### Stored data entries
+ + + + +

(* ===== verification/Document.v ===== *)
(** * Text documents ([festerm-document/src/text.rs])

    The editable text of one document: decoding and encoding, edits with their
    bounds, undo and redo, and the saved point.  A panic is [None]; inside it a
    refusal is [inl]. *)

From Stdlib Require Import NArith Bool.
From S2P Require Import Prelude Cell Utf8 Str Undo.

Inductive LineEnding := Lf | Crlf | Cr.
Definition ending_bytes (e : LineEnding) : list N :=
  match e with Lf => [LF] | Crlf => [CR; LF] | Cr => [CR] end.

Inductive Encoding := Utf8 | Utf8Bom.
Inductive Indentation := Spaces (width : nat) | Tabs.

Inductive EditRefusal := OutOfOrder | OutOfBounds | Stale | Refused (reason : RefusalReason).

Inductive SavedPoint := Unwritten | History (token : option N).

Record TextDocument := mkDocument {
  doc_text : list N;
  encoding : Encoding;
  line_ending : LineEnding;
  indentation : Indentation;
  doc_bounds : DocumentBounds;
  undo_history : UndoHistory;
  saved_point : SavedPoint;
  revision : N
}.
#[export] Instance set_doc_text : Setter doc_text := fun v d => mkDocument v (encoding d) (line_ending d) (indentation d) (doc_bounds d) (undo_history d) (saved_point d) (revision d).
#[export] Instance set_undo_history : Setter undo_history := fun v d => mkDocument (doc_text d) (encoding d) (line_ending d) (indentation d) (doc_bounds d) v (saved_point d) (revision d).
#[export] Instance set_saved_point : Setter saved_point := fun v d => mkDocument (doc_text d) (encoding d) (line_ending d) (indentation d) (doc_bounds d) (undo_history d) v (revision d).
#[export] Instance set_revision : Setter revision := fun v d => mkDocument (doc_text d) (encoding d) (line_ending d) (indentation d) (doc_bounds d) (undo_history d) (saved_point d) v.

(** [u64::wrapping_add(1)]. *)
Definition next_revision (n : N) : N := ((n + 1) mod (u64_max + 1))%N.

(** ** Rewriting *)
Definition checked_sum (length : list N -> N) (texts : list (list N)) : option N :=
  foldl (fun total t => n ← total; checked_add usize_max n (length t)) (Some 0%N) texts.

Definition text_length (t : list N) : N := N.of_nat (length t).

Definition rewritten_length (len : N) (es : list TextEdit) (dir : EditDirection) : option N :=
  removed ← checked_sum text_length (map (fun e => fst (parts dir e)) es);
  inserted ← checked_sum text_length (map (fun e => snd (parts dir e)) es);
  kept ← minus len removed;
  checked_add usize_max kept inserted.

Fixpoint rewrite_loop (text : list N) (es : list TextEdit) (dir : EditDirection)
    (original_cursor source_cursor : nat) (result : list N) : option (list N) :=
  match es with
  | [] => rest ← str_from text source_cursor; Some (result ++ rest)
  | e :: es' =>
      if start e <? original_cursor then None
      else
        let untouched_end := source_cursor + (start e - original_cursor) in
        let '(source, replacement) := parts dir e in
        untouched ← str_slice text source_cursor untouched_end;
        rewrite_loop text es' dir (edit_end e) (untouched_end + length source)
          (result ++ untouched ++ replacement)
  end.

Definition rewrite_ordered_edits (text : list N) (es : list TextEdit) (dir : EditDirection) : option (list N) :=
  _ ← rewritten_length (text_length text) es dir;
  rewrite_loop text es dir 0 0 [].

Definition replay_ordered_edits (text : list N) (es : list TextEdit) (dir : EditDirection) : option (list N) :=
  if (length es =? 1) || forallb (fun e => length (removed e) =? length (inserted e)) es then
    for_each (fun e text =>
      let '(source, replacement) := parts dir e in
      replace_range text (start e) (start e + length source) replacement) es text
  else rewrite_ordered_edits text es dir.

(** ** Decoding *)

(** [normalise_line_endings]: CRLF and a lone CR become LF. *)
Fixpoint normalise_loop (t : list N) (skip_lf : bool) : list N :=
  match t with
  | [] => []
  | b :: t' =>
      if skip_lf && (b =? LF)%N then normalise_loop t' false
      else if (b =? CR)%N then LF :: normalise_loop t' true
      else b :: normalise_loop t' false
  end.
Definition normalise_line_endings (t : list N) : list N :=
  if contains_byte CR t then normalise_loop t false else t.

(** The subtractions cannot go below zero: each CRLF has one CR and one LF. *)
Definition detect_line_ending (t : list N) : LineEnding :=
  let crlf := count_matches [CR; LF] t in
  let cr := count_byte CR t - crlf in
  let lf := count_byte LF t - crlf in
  if (lf <=? crlf) && (cr <=? crlf) && (0 <? crlf) then Crlf
  else if (lf <? cr) && (0 <? cr) then Cr
  else Lf.

Fixpoint leading_spaces (l : list N) : nat :=
  match l with b :: l' => if (b =? SPACE)%N then S (leading_spaces l') else 0 | [] => 0 end.

(** The lines indented with tabs, and those with one to eight spaces by width. *)
Definition count_indentation (state : nat * list nat) (line : list N) : nat * list nat :=
  let '(tabs, widths) := state in
  if starts_with [9%N] line then (tabs + 1, widths)
  else
    let spaces := leading_spaces line in
    if (0 <? spaces) && (spaces <=? 8) then (tabs, alter S spaces widths) else (tabs, widths).

Definition detect_indentation (t : list N) : Indentation :=
  let '(tabs, widths) := foldl count_indentation (0, replicate 9 0) (str_lines t) in
  if foldr Nat.add 0 widths <? tabs then Tabs
  else match list_find (fun n => n <> 0) (drop 1 widths) with
       | Some (i, _) => Spaces (i + 1)
       | None => Spaces 4
       end.

(** One-based. *)
Definition first_overlong_line (t : list N) (limit : N) : option N :=
  '(i, _) ← list_find (fun line => (limit < text_length line)%N) (str_lines t);
  Some (N.of_nat i + 1)%N.

Definition line_total (t : list N) : N := N.max (N.of_nat (length (str_lines t))) 1.

(** The line checks [from_bytes] and [check_bounds] share. *)
Definition check_lines (b : DocumentBounds) (t : list N) : RefusalReason + unit :=
  if (max_lines b <? line_total t)%N then inl (TooManyLines (line_total t) (max_lines b))
  else match first_overlong_line t (max_line_bytes b) with
       | Some line => inl (LineTooLong line (max_line_bytes b))
       | None => inr tt
       end.

Definition BOM : list N := [239; 187; 191]%N.

Definition from_bytes (bs : list N) (b : DocumentBounds) : RefusalReason + TextDocument :=
  _ ← check_declared_size b (text_length bs);
  let '(enc, body) := if starts_with BOM bs then (Utf8Bom, drop 3 bs) else (Utf8, bs) in
  if contains_byte 0 body then inl BinaryContent
  else match from_utf8 body with
       | None => inl NotUtf8
       | Some _ =>
           let text := normalise_line_endings body in
           _ ← check_lines b text;
           inr (mkDocument text enc (detect_line_ending body) (detect_indentation text) b
                  UndoHistory_new (History None) 0)
       end.

Definition from_unsaved_bytes (bs : list N) (b : DocumentBounds) : RefusalReason + TextDocument :=
  d ← from_bytes bs b; inr (d <| saved_point := Unwritten |>).

Definition to_bytes (d : TextDocument) : list N :=
  let body := match line_ending d with
              | Lf => doc_text d
              | e => replace_byte LF (ending_bytes e) (doc_text d)
              end in
  match encoding d with Utf8Bom => BOM ++ body | Utf8 => body end.

Definition is_dirty (d : TextDocument) : bool :=
  match saved_point d with
  | Unwritten => true
  | History t => negb (bool_decide (token (undo_history d) = t))
  end.

Definition close_document_transaction (d : TextDocument) : option TextDocument :=
  u ← close_transaction (undo_history d); Some (d <| undo_history := u |>).

Definition save_point (d : TextDocument) : option N := token (undo_history d).
Definition mark_saved_at (point : option N) (d : TextDocument) : option TextDocument :=
  close_document_transaction (d <| saved_point := History point |>).
Definition mark_saved (d : TextDocument) : option TextDocument :=
  close_document_transaction (d <| saved_point := History (token (undo_history d)) |>).

Definition reload_from (bs : list N) (d : TextDocument) : RefusalReason + TextDocument :=
  r ← from_bytes bs (doc_bounds d);
  inr (mkDocument (doc_text r) (encoding r) (line_ending r) (indentation r) (doc_bounds d)
         (undo_clear (undo_history d)) (History None) (next_revision (revision d))).

(** ** Editing *)
Fixpoint common_bytes (l r : list N) : nat :=
  match l, r with
  | x :: l', y :: r' => if (x =? y)%N then S (common_bytes l' r') else 0
  | _, _ => 0
  end.
Definition common_prefix (l r : list N) : nat := floor_char_boundary l (common_bytes l r).
Definition common_suffix (l r : list N) : nat :=
  length l - ceil_char_boundary l (length l - common_bytes (reverse l) (reverse r)).

Definition check_bounds (d : TextDocument) (candidate : list N) : RefusalReason + unit :=
  _ ← check_declared_size (doc_bounds d) (text_length candidate);
  check_lines (doc_bounds d) candidate.

(** [TextDocument::apply_edits]: the checks against the current text. *)
Fixpoint validate_edits (text : list N) (previous_end : nat) (es : list TextEdit) : option (EditRefusal + unit) :=
  match es with
  | [] => Some (inr tt)
  | e :: es' =>
      match checked_add usize_max (N.of_nat (start e)) (text_length (removed e)) with
      | None => Some (inl OutOfBounds)
      | Some _ =>
          if start e <? previous_end then Some (inl OutOfOrder)
          else if (length text <? edit_end e) || negb (is_char_boundary text (start e))
                  || negb (is_char_boundary text (edit_end e))
          then Some (inl OutOfBounds)
          else
            current ← str_slice text (start e) (edit_end e);
            if beq current (removed e) then validate_edits text (edit_end e) es' else Some (inl Stale)
      end
  end.

Section WithAllocator.
Context `{A : Allocator}.

(** [str::to_owned] on both texts. *)
Definition owned_edit (start : nat) (removed inserted : list N) : TextEdit :=
  mkEdit start removed (string_capacity (text_length removed)) inserted (string_capacity (text_length inserted)).

Definition apply_transaction (es : list TextEdit) (coalescable : bool) (d : TextDocument)
    : fallible RefusalReason TextDocument :=
  let? prepared := prepare (undo_history d) es coalescable in
  match prepared with
  | None => Some (inr d)
  | Some prepared =>
      len ← rewritten_length (text_length (doc_text d)) (prepared_edits prepared) Forward;
      match check_declared_size (doc_bounds d) len with
      | inl reason => Some (inl reason)
      | inr _ =>
          candidate ← rewrite_ordered_edits (doc_text d) (prepared_edits prepared) Forward;
          match check_bounds d candidate with
          | inl reason => Some (inl reason)
          | inr _ =>
              u ← commit prepared (undo_history d);
              Some (inr (d <| undo_history := u |> <| doc_text := candidate |>
                           <| revision := next_revision (revision d) |>))
          end
      end
  end.

Definition edit_for (d : TextDocument) (first last : nat) (replacement : list N) : option TextEdit :=
  let t := doc_text d in
  let a := floor_char_boundary t (Nat.min first (length t)) in
  let b := Nat.max (floor_char_boundary t (Nat.min last (length t))) a in
  removed ← str_slice t a b;
  Some (owned_edit a removed replacement).

(** [TextDocument::replace] over [first..last]. *)
Definition replace (first last : nat) (replacement : list N) (d : TextDocument)
    : fallible RefusalReason TextDocument :=
  e ← edit_for d first last replacement;
  apply_transaction [e] false d.

(** The flag is whether anything changed. *)
Definition sync_from_view (updated : list N) (d : TextDocument)
    : fallible RefusalReason (bool * TextDocument) :=
  let t := doc_text d in
  if beq updated t then Some (inr (false, d))
  else
    let prefix := common_prefix t updated in
    t_rest ← str_from t prefix;
    updated_rest ← str_from updated prefix;
    let suffix := common_suffix t_rest updated_rest in
    removed ← str_slice t prefix (length t - suffix);
    inserted ← str_slice updated prefix (length updated - suffix);
    let coalescable := (length removed =? 0) && (char_count inserted =? 1) in
    let? d := apply_transaction [owned_edit prefix removed inserted] coalescable d in
    Some (inr (true, d)).

(** The [while let] loop of [replace_all]; every match takes at least one byte
    of the text, so its length is enough fuel. *)
Fixpoint find_all (fuel : nat) (text query replacement : list N) (search_from : nat) : option (list TextEdit) :=
  match fuel with
  | O => None
  | S fuel' =>
      rest ← str_from text search_from;
      match find query rest with
      | None => Some []
      | Some found =>
          let first := search_from + found in
          es ← find_all fuel' text query replacement (first + length query);
          Some (owned_edit first query replacement :: es)
      end
  end.

Definition replace_all (query replacement : list N) (d : TextDocument)
    : fallible RefusalReason (nat * TextDocument) :=
  match query with
  | [] => Some (inr (0, d))
  | _ =>
      if beq query replacement then Some (inr (count_matches query (doc_text d), d))
      else
        es ← find_all (S (length (doc_text d))) (doc_text d) query replacement 0;
        let? d := (if 0 <? length es then apply_transaction es false d else Some (inr d)) in
        Some (inr (length es, d))
  end.

Definition apply_edits (es : list TextEdit) (d : TextDocument) : fallible EditRefusal (nat * TextDocument) :=
  match es with
  | [] => Some (inr (0, d))
  | _ =>
      let? _ := validate_edits (doc_text d) 0 es in
      applied ← apply_transaction es false d;
      Some (match applied with
            | inl reason => inl (Refused reason)
            | inr d => inr (length es, d)
            end)
  end.
End WithAllocator.

(** The flag is whether anything changed. *)
Definition undo (d : TextDocument) : option (bool * TextDocument) :=
  '(transaction, u) ← step_back (undo_history d);
  match transaction with
  | None => Some (false, d <| undo_history := u |>)
  | Some t =>
      text ← replay_ordered_edits (doc_text d) (edits t) Backward;
      Some (true, d <| undo_history := u |> <| doc_text := text |> <| revision := next_revision (revision d) |>)
  end.

Definition redo (d : TextDocument) : option (bool * TextDocument) :=
  let '(transaction, u) := step_forward (undo_history d) in
  match transaction with
  | None => Some (false, d <| undo_history := u |>)
  | Some t =>
      text ← replay_ordered_edits (doc_text d) (edits t) Forward;
      Some (true, d <| undo_history := u |> <| doc_text := text |> <| revision := next_revision (revision d) |>)
  end.

(** ** Read-outs *)
Definition line_count (d : TextDocument) : N := line_total (doc_text d).

(** [char_indices().nth(characters)], or the end. *)
Definition byte_offset_of_char (d : TextDocument) (characters : nat) : nat :=
  default (length (doc_text d))
    (filter (fun i => is_char_boundary (doc_text d) i = true) (seq 0 (length (doc_text d))) !! characters).

Definition rfind_byte (b : N) (t : list N) : option nat :=
  '(i, _) ← list_find (fun x => x = b) (reverse t); Some (length t - 1 - i).

Definition line_and_column (d : TextDocument) (offset : nat) : option (nat * nat) :=
  let offset := Nat.min offset (length (doc_text d)) in
  before ← str_slice (doc_text d) 0 offset;
  let line_start := from_option (fun i => i + 1) 0 (rfind_byte LF before) in
  line ← str_slice (doc_text d) line_start offset;
  Some (count_byte LF before + 1, char_count line + 1).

+ + + + +

### ABOUT THIS EXERCISE
Please transcribe the data exactly from its first line. End with the line that contains "#[export] Instance set_saved_point".

### OUTPUT BELOW
(* ===== verification/Document.v ===== *)
(** * Text documents ([festerm-document/src/text.rs])

    The editable text of one document: decoding and encoding, edits with their
    bounds, undo and redo, and the saved point.  A panic is [None]; inside it a
    refusal is [inl]. *)

From Stdlib Require Import NArith Bool.
From S2P Require Import Prelude Cell Utf8 Str Undo.

Inductive LineEnding := Lf | Crlf | Cr.
Definition ending_bytes (e : LineEnding) : list N :=
  match e with Lf => [LF] | Crlf => [CR; LF] | Cr => [CR] end.

Inductive Encoding := Utf8 | Utf8Bom.
Inductive Indentation := Spaces (width : nat) | Tabs.

Inductive EditRefusal := OutOfOrder | OutOfBounds | Stale | Refused (reason : RefusalReason).

Inductive SavedPoint := Unwritten | History (token : option N).

Record TextDocument := mkDocument {
  doc_text : list N;
  encoding : Encoding;
  line_ending : LineEnding;
  indentation : Indentation;
  doc_bounds : DocumentBounds;
  undo_history : UndoHistory;
  saved_point : SavedPoint;
  revision : N
}.
#[export] Instance set_doc_text : Setter doc_text := fun v d => mkDocument v (encoding d) (line_ending d) (indentation d) (doc_bounds d) (undo_history d) (saved_point d) (revision d).
#[export] Instance set_undo_history : Setter undo_history := fun v d => mkDocument (doc_text d) (encoding d) (line_ending d) (indentation d) (doc_bounds d) v (saved_point d) (revision d).
#[export] Instance set_saved_point : Setter saved_point := fun v d => mkDocument (doc_text d) (encoding d) (line_ending d) (indentation d) (doc_bounds d) (undo_history d) v (revision d).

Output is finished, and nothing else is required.